Der Flame erhob sich lächelnd und umarmte die junge Frau. >Sag es ihr nicht! <

„Ihr habt doch was!“ Leilani fiel die Anspannung Tristans und Bens zurückhaltende Art sofort auf. Fragend sah sie Tristan an. Einen Moment zögerte er, dann holte er tief Luft und berichtete ihr, was er durch Ben gerade erfahren hatte. Leilani wurde blass, presste die Lippen zusammen.

„Darius“, sagte sie leise.

„Wahrscheinlich, Lani.“ Tristan beobachtete sie, wie sie mit der Information umging.

„Danke, dass du mir das nicht verschwiegen hast, Tris. Das bedeutet mir sehr viel.“

Tristan sah Ben kurz an und zog eine Braue hoch. >Siehst du? <

Ben seufzte, schüttelte den Kopf. Leilani sah zwischen den Männern hin und her. „Was noch?“

„Ich wollte nicht, dass er dir das erzählt“, gestand Ben und sah Leilani entschuldi­gend an.

„Ben.
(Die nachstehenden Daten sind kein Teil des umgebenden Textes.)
(** * The task board's client-side store (hooks/useTasks) and comment thread
      rendering (components/TasksDetailsModal), embedded shallowly.

    Conventions of the embedding:
    - JavaScript numbers that the code uses as counts, page numbers, offsets,
      limits and row ids are integers of [Z];
    - a nullable value ([string | null], [number | null]) is an [option];
    - a [Record<StatusKey, X>] is the three-field record [ByStatus X];
    - an asynchronous operation is a function from the state snapshot it reads
      ([stateRef.current]) and the backend's answers to the ordered list of
      effects it performs (reducer dispatches, remote calls, console errors);
      the store after the operation is the reducer folded over the dispatches. *)

From Stdlib Require Import List ZArith Bool String Ascii Lia PeanoNat.
From Stdlib Require Import DecimalString.
Import ListNotations.
Open Scope string_scope.
Open Scope list_scope.
Open Scope Z_scope.

Set Implicit Arguments.
Set Warnings "-register-all".

(** ** Status keys and per-status records *)

Inductive StatusKey : Type := ToDo | InProgress | Done.

Definition statusKeyArray : list StatusKey := [ToDo; InProgress; Done].

Record ByStatus (A : Type) : Type := mkByStatus {
  to_do : A;
  in_progress : A;
  done : A
}.

Definition get {A} (r : ByStatus A) (k : StatusKey) : A :=
  match k with
  | ToDo => to_do r
  | InProgress => in_progress r
  | Done => done r
  end.

(** [{ ...r, [k]: v }] *)
Definition set {A} (r : ByStatus A) (k : StatusKey) (v : A) : ByStatus A :=
  match k with
  | ToDo => mkByStatus v (in_progress r) (done r)
  | InProgress => mkByStatus (to_do r) v (done r)
  | Done => mkByStatus (to_do r) (in_progress r) v
  end.

Definition statusKeyToStatusLabel (key : StatusKey) : string :=
  match key with
  | ToDo => "To Do"
  | InProgress => "In Progress"
  | Done => "Done"
  end.

(** ** Tasks *)

(** Modelled from the spec: the [Task] type of [types/tasks] is not among the
    sources; the fields are those of the data model (id, title, description,
    status, category, subcategory, country, created_at). The store itself
    reads [id] and writes [status] only. *)
Record Task : Type := mkTask {
  id : Z;
  title : string;
  description : string;
  status : string;
  category : option string;
  subcategory : option string;
  country : option string;
  created_at : string
}.

(** [{ ...task, status: s }] *)
Definition with_status (t : Task) (s : string) : Task :=
  mkTask (id t) (title t) (description t) s
         (category t) (subcategory t) (country t) (created_at t).

(** [n.toString()] for an integer row id: the decimal numeral. *)
Definition toString (n : Z) : string := NilZero.string_of_int (Z.to_int n).

(** [(t) => t.id.toString() === taskId] *)
Definition has_id (taskId : string) (t : Task) : bool :=
  String.eqb (toString (id t)) taskId.

(** ** Store state, actions and the reducer *)

Record DateRange : Type := mkDateRange {
  dr_from : option string;
  dr_to : option string
}.

Record PriceRange : Type := mkPriceRange {
  pr_from : option Z;
  pr_to : option Z
}.

Record State : Type := mkState {
  tasksByStatus : ByStatus (list Task);
  statusFilter : option string;
  categoryFilter : option string;
  subcategoryFilter : option string;
  dateRange : DateRange;
  limit : option Z;
  pageByStatus : ByStatus Z;
  hasMoreByStatus : ByStatus bool;
  loading : bool;
  searchQuery : option string;
  totalCountByStatus : ByStatus Z;
  filtersChanged : bool;
  selectedCountries : list string;
  countryOptions : list string;
  hourlyBudgetType : option string;
  priceRange : PriceRange
}.
(** * AI CAD Copilot: response recovery and scene-editor history

    A shallow embedding of two parts of the application:

    - the service module (imported as [./services/geminiService]; in this
      tree the second part of [src/components/ChatPanel.tsx]), whose
      function [sendMessageToGemini] turns the raw text of a model answer
      into a response envelope through markup stripping, textual syntax
      repair, truncation repair and a fallback;
    - [App] (the second part of [src/types.ts]) and [Viewer3D] (in
      [src/components/UserDashboard.tsx]), the handlers that own the shape
      list, the undo and redo stacks and the selection.

    JavaScript strings are sequences of UTF-16 code units, so a string is a
    [list N].  The built-ins the source calls ([String.prototype.replace]
    with a regular expression, [trim], [match], [lastIndexOf], [substring],
    [JSON.parse]) are written out as executable functions. *)

From Stdlib Require Import ZArith NArith String Ascii Lia.
From stdpp Require Import base list gmap.

Set Warnings "-register-all".
Local Open Scope N_scope.

(** ** Strings *)

Module JsString.

Abbreviation jstr := (list N) (only parsing).

(** The code units of an ASCII literal. *)
Definition js (s : string) : jstr :=
  map N_of_ascii (list_ascii_of_string s).

Definition jstr_eqb (a b : jstr) : bool := bool_decide (a = b).

(** WhiteSpace and LineTerminator of ECMAScript: what [trim] removes and
    what the class [\s] matches. *)
Definition is_js_space (c : N) : bool :=
  (c =? 9) || (c =? 10) || (c =? 11) || (c =? 12) || (c =? 13) || (c =? 32)
  || (c =? 160) || (c =? 5760) || ((8192 <=? c) && (c <=? 8202))
  || (c =? 8232) || (c =? 8233) || (c =? 8239) || (c =? 8287)
  || (c =? 12288) || (c =? 65279).

Fixpoint trimStart (s : jstr) : jstr :=
  match s with
  | c :: s' => if is_js_space c then trimStart s' else s
  | [] => []
  end.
Darius ist Realität. Mein Stiefvater Hagen Sörensen war Fiktion. Das heißt, der Mann, den ich als Hagen Sörensen kannte, existiert nicht mehr, hat nie existiert. Darius ist für den Tod meiner Eltern verantwortlich, er hat mich zwanzig Jahre mani­puliert. Ich glaube, ich habe jedes Recht zu erfahren, was es für Neuigkeiten seinet­wegen gibt. Und was Monstralé betrifft: es tut mir leid, dass er tot ist. Er war zwar ein … Schuft, aber so einen Tod hat niemand verdient.“

Bens Gesicht verzog sich zu einem Grinsen. „Mädchen, du bist einfach großartig. Wenn du jemals Hilfe brauchst, egal, worum es sich handelt, ich bin für dich da.“

Tristan ließ ein kleines, besitzergreifendes Knurren hören und seine Augen blitzten dunkelgrün. Leilani ignorierte es absichtlich. „Auch beim Shoppen?“

Ben grinste noch breiter und seine Narben verschwanden beinahe. „Ich denke, da machen wir ´ne Ausnahme. Obwohl .... Es kommt darauf an, was du einkaufen willst.“ Er wackelte anzüglich mit den Augenbrauen.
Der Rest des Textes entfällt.